*TASK STATEMENT*
Once the line holding "Theorem scroll_follows p" is found in the listing below, write it out and each later line exactly, up to and including the one holding "- intros Htop".

*DATA IN THIS EXERCISE*

(* ===== verification/Tables.v ===== *)
(** The tables of the page [render_index] of [src/tools/webui.py] serves, as
    they are filled from the server: [loadSlots], [loadApps], "Ask the radio"
    and [loadFirmware].  The last section composes them with the handlers: a
    file the user puts into a slot is what the table then shows. *)
From S2P Require Import Slots Apps.
From S2P Require Import Prelude Text Struct Endpoint Image Logs Stream Supervisor Files Views WebUI Panes.
From S2P Require RadioApps.
Open Scope Z_scope.

(** ** What the script reads of an answer *)

(** An answer's plain fields and its [slots], where it has them; [None] when
    there was no answer, or one that is not JSON. *)
Abbreviation table_reply := (option (json * option (list json))).

Definition error_json (text : list Z) : json := JObj [(lit "error", JStr text)].
Definition slots_fields (j : list Z * Z * list json_row) : json :=
  JObj [(lit "name", JStr j.1.1); (lit "size", JNum j.1.2)].
Definition apps_fields : json :=
  JObj [(lit "region", JNum Apps.REGION_BASE); (lit "slot_count", JNum Apps.SLOT_COUNT);
        (lit "stride", JNum Apps.SLOT_STRIDE); (lit "code_offset", JNum Apps.CODE_OFFSET);
        (lit "overlay_max", JNum Apps.APP_OVERLAY_MAX)].

(** [str(exc)] of the handler's answer, [error], is the caller's to give. *)
Definition slots_reply (error : list Z) (r : result response) : table_reply :=
  match r with
  | Ok (_, BSlots j) => Some (slots_fields j, Some (map slot_json j.2))
  | Ok (_, BError _) => Some (error_json error, None)
  | _ => None
  end.
Definition apps_reply (error : list Z) (r : result response) : table_reply :=
  match r with
  | Ok (_, BApps rows) => Some (apps_fields, Some (map app_json rows))
  | Ok (_, BError _) => Some (error_json error, None)
  | _ => None
  end.

(** ** Filling the tables *)

(** The text above the table and the rows' HTML. *)
Record table := Table { tb_state : list Z; tb_rows : list (list Z) }.

(** [Math.round(v / 1024)] in a concatenation. *)
Definition kib (v : option json) : list Z :=
  match v with Some (JNum n) => decimal ((n + 512) / 1024) | _ => lit "NaN" end.

(** [raised] is the text of the exception of a request that failed or of an
    answer without rows, whichever was thrown. *)
Definition loadSlots (raised : list Z) (t : table) (reply : table_reply) : table :=
  let failed rows := Table (lit "slots unavailable: " ++ raised) rows in
  match reply with
  | None => failed (tb_rows t)
  | Some (j, slots) =>
      if truthy (get (lit "error") j) then Table (as_text (get (lit "error") j)) (tb_rows t)
      else
        match slots with
        | None => failed []
        | Some slots =>
            Table (or_text (get (lit "name") j) (or_text (get (lit "image") j) (lit "flash image"))
                   ++ lit " (" ++ kib (get (lit "size") j) ++ lit " KiB)") (map slot_html slots)
        end
  end.

(** [j.region.toString(16)]; an answer without it throws before the table is
    emptied. *)
Definition loadApps (raised : list Z) (radio : radio_apps) (t : table) (reply : table_reply) : table :=
  let failed rows := Table (lit "apps unavailable: " ++ raised) rows in
  match reply with
  | None => failed (tb_rows t)
  | Some (j, slots) =>
      if truthy (get (lit "error") j) then Table (as_text (get (lit "error") j)) (tb_rows t)
      else
        match get (lit "region") j with
        | Some (JNum region) =>
            match slots with
            | None => failed []
            | Some slots =>
                Table (lit "region 0x" ++ hex hex_lower 1 region ++ MIDDOT
                       ++ as_text (get (lit "slot_count") j) ++ lit " slots of "
                       ++ kib (get (lit "stride") j) ++ lit " KiB")
                  (map (fun s => app_html radio
                                   (match get (lit "slot") s with Some (JNum n) => n | _ => 0 end) s) slots)
            end
        | _ => failed (tb_rows t)
        end
  end.

(** "Ask the radio": what [radioApps] holds after the answer. *)
Definition ask_radio (raised : list Z) (reply : table_reply) : radio_apps :=
  match reply with
  | None => AskFailed raised
  | Some (j, slots) =>
      if truthy (get (lit "error") j) then AskFailed (as_text (get (lit "error") j))
      else match slots with Some slots => Asked slots | None => NotAsked end
  end.

(** The texts [loadFirmware] shows, in order; the answer is [res.ok] and its
    JSON. *)
Definition loadFirmware (raised name : list Z) (reply : option (bool * json)) : list (list Z) :=
  [lit "uploading " ++ name ++ lit " ..."]
  ++ match reply with
     | None => [lit "upload failed: " ++ raised]
     | Some (true, info) =>
         [match get (lit "firmware") info with
          | None => lit "upload failed: " ++ raised
          | Some _ => upload_label true info
          end]
     | Some (false, info) => [upload_label false info]
     end.

(** The firmware input's change and a drop anywhere on the page: the first
    file, if there is one. *)
Definition on_files (raised : list Z) (files : list (list Z)) (reply : option (bool * json)) : list (list Z) :=
  match files with name :: _ => loadFirmware raised name reply | [] => [] end.

(** ** The log's scroll position *)

Section scrolling.
Variable scrollHeight : list Z -> Z.    (* of the pane with this text *)
Variable clientHeight : Z.

(** What a browser makes of an assignment to [scrollTop], or of a change of
    the height. *)
Definition clamped (text : list Z) (top : Z) : Z := Z.max 0 (Z.min top (scrollHeight text - clientHeight)).
Definition atBottom (text : list Z) (top : Z) : bool := scrollHeight text - top - clientHeight <? 24.

(** The position after [pollLogs] has appended the entries. *)
Definition scroll_reply (p : pane) (top : Z) (es : list entry) (cursor : Z) : Z :=
  let text := pn_text (pane_reply p es cursor) in
  if bool_decide (es = []) then top
  else if atBottom (pn_text p) top then clamped text (scrollHeight text) else clamped text top.

(** A reader at the bottom stays there; one who scrolled up is left where he
    is as long as the text does not get shorter. *)
Theorem scroll_follows p top es cursor :
  (forall text, clientHeight <= scrollHeight text) -> 0 <= clientHeight -> es <> [] ->
  let text := pn_text (pane_reply p es cursor) in
  let top' := scroll_reply p top es cursor in
  (atBottom (pn_text p) top = true -> top' = scrollHeight text - clientHeight /\ atBottom text top' = true) /\
  (atBottom (pn_text p) top = false -> 0 <= top -> scrollHeight (pn_text p) <= scrollHeight text -> top' = top).
Proof.
  intros Hc H0 Hes text top'. unfold top', scroll_reply. rewrite bool_decide_eq_false_2 by done. fold text.
  pose proof (Hc text) as Ht. unfold clamped. split; intros Hb; rewrite Hb.
  - split; [lia|]. unfold atBottom. apply Z.ltb_lt. lia.
  - intros Htop Hle. apply Z.ltb_ge in Hb. lia.
Qed.
End scrolling.

(** ** Examples *)

Example loadSlots_unavailable :
  loadSlots [] (Table [] [lit "old row"]) (Some (error_json (lit "no flash"), None)) = Table (lit "no flash") [lit "old row"] /\
  loadSlots (lit "oops") (Table [] [lit "old row"]) (Some (error_json [], None)) = Table (lit "slots unavailable: oops") [].
Proof. by vm_compute. Qed.

Example loadApps_state :
  tb_state (loadApps [] NotAsked (Table [] []) (Some (apps_fields, Some [])))
    = lit "region 0x102000" ++ MIDDOT ++ lit "16 slots of 8 KiB".
Proof. by vm_compute. Qed.

(** ** A file put into a slot *)

(** The request [PutSlot slot name] sends: the name in the query, the file as
    the body. *)
Definition slot_request (name data ip : list Z) : request := Request (Some name) None [] [] data ip.

(** The row the user expects. *)
Definition uploaded_row (slot : Z) (name : list Z) (size : Z) : list Z :=
  lit "<td>slot " ++ decimal slot ++ (if slot =? 0 then lit " (Main)" else [])
  ++ lit "</td><td>" ++ (match name with [] => lit "?" | _ => name end) ++ lit " "
  ++ lit "</td><td>" ++ decimal size ++ lit " B</td><td></td>".

Lemma written_row_shown slot base image name :
  slot_html (slot_json (Row slot base (Some (Slots.written_header slot base image name []))))
  = uploaded_row slot (Slots.stored_text name) (zlen image).
Proof.
  set (s := slot_json _).
  assert (get (lit "slot") s = Some (JNum slot)) as Es by reflexivity.
  assert (get (lit "empty") s = Some (JBool false)) as Ee by reflexivity.
  assert (get (lit "name") s = Some (JStr (Slots.stored_text name))) as En by reflexivity.
  assert (get (lit "fw_version") s = Some (JStr [])) as Ev by reflexivity.
  assert (get (lit "image_size") s = Some (JNum (zlen image))) as Ei by reflexivity.
  assert (get (lit "crc_ok") s = Some (JBool true)) as Ec by reflexivity.
  unfold slot_html, uploaded_row, slot_label, slot_size, or_text. rewrite Es, Ee, En, Ev, Ei, Ec.
  cbn [truthy as_text]. f_equal. f_equal. rewrite !app_nil_r.
  by destruct slot, (Slots.stored_text name); rewrite <- ?app_assoc.
Qed.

*TASK RESPONSE*
Theorem scroll_follows p top es cursor :
  (forall text, clientHeight <= scrollHeight text) -> 0 <= clientHeight -> es <> [] ->
  let text := pn_text (pane_reply p es cursor) in
  let top' := scroll_reply p top es cursor in
  (atBottom (pn_text p) top = true -> top' = scrollHeight text - clientHeight /\ atBottom text top' = true) /\
  (atBottom (pn_text p) top = false -> 0 <= top -> scrollHeight (pn_text p) <= scrollHeight text -> top' = top).
Proof.
  intros Hc H0 Hes text top'. unfold top', scroll_reply. rewrite bool_decide_eq_false_2 by done. fold text.
  pose proof (Hc text) as Ht. unfold clamped. split; intros Hb; rewrite Hb.
  - split; [lia|]. unfold atBottom. apply Z.ltb_lt. lia.
  - intros Htop Hle. apply Z.ltb_ge in Hb. lia.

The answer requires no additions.